Andres Iniesta anche ieri ha fatto saltare sulla sedia gli appassionati di calcio, quelli veri. Quelli che non guardano il tabellino delle gare, quelli che non si curano di sottolineare chi ha segnato più goal, gli osservatori più attenti all’estro ed alla bellezza del calcio. Anche ieri Iniesta è riuscito ad essere splendido senza entrare nel tabellino dei marcatori, nonostante i 6 goal del suo Barcellona. 1,71 centimetri di talento puro, un fisico da barista e non da calciatore d’alto livello. Forse è anche questo che rende Iniesta super: facile essere devastanti dentro il corpo di Cristiano Ronaldo, provate a dominare il calcio mondiale per 12 anni dentro quello di ‘Don Andres’.

Sì avete letto bene, dominare. E’ questo che ha fatto Iniesta, assieme a compagni splendidi va detto, ma il suo palmares parla chiarissimo. 4 Champions League, 8 vittorie nella Liga, 4 coppe di Spagna, 4 supercoppe di Spagna, 3 volte campione del Mondo per club, eh vabbè ma con Messi… Senza Messi invece 1 coppa del Mondo nella quale è stato a dir poco decisivo, 2 Europei, in uno dei quali è stato votato miglior giocatore della competizione.
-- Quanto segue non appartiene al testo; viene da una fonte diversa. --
(** * pitch-perfect-practice: the audio transform pipeline of [server.js]

    A shallow embedding of the request handlers, the filter planner inside
    [processAudioWithFFmpeg] and the temp-file sweep [cleanupTempFiles],
    followed by the properties the specification states about them.

    Conventions of the embedding.
    - A JavaScript number is a rational ([Q]).  The planner only compares a
      number with a literal and divides it by [2] or by [0.5]; both divisions
      are exact on binary64, so on the planner the rational model and the
      floating-point one take the same branches (module [Binary64] replays the
      tempo block on primitive floats).
    - A number that is read in a string ([Number(s)], [parseInt(s)]) is the
      rational value of the binary64 number nearest to the literal; a number
      of a JSON body is the value the parser has produced in the same way.
    - A conversion that can throw returns an [option]: [None] is the
      [TypeError].
    - A [while] loop is a [Fixpoint] on a fuel argument that returns [None]
      when the fuel runs out; a run that needs more iterations than any fuel
      provides is a run that does not terminate.
    - A filter string is a constructor of [Filter]: the template literal
      [`atempo=${speed}`] is [atempo speed].
    - The collaborators ([ytdl], [ffmpeg], the read stream, the timers) are
      the environment: what they answer is an [Event] delivered to the
      handler, and every call the handler makes to them is logged. *)

From Stdlib Require Import QArith Qreals Reals ZArith Lia Ascii String.
From Stdlib Require PrimFloat Floats Uint63.
From Stdlib Require Lqa Lra.
From stdpp Require Import gmap strings list pretty.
Un uomo mai al di sopra delle righe, con un cervello strabordante, sempre elogiato per ciò che fa in campo, anche a 32 anni come ieri sera. Iniesta non si prende mai i titoli dei giornali, nè le copertine dei rotocalchi. Quelle le lascia a Messi e Neymar. Iniesta è per pochi. Iniesta è per coloro i quali anche dopo sei goal e la remuntada clamorosa ai danni del Psg, hanno avuto la lucidità ed un filo di voce per dire ancora: “mamma mia Iniesta…”.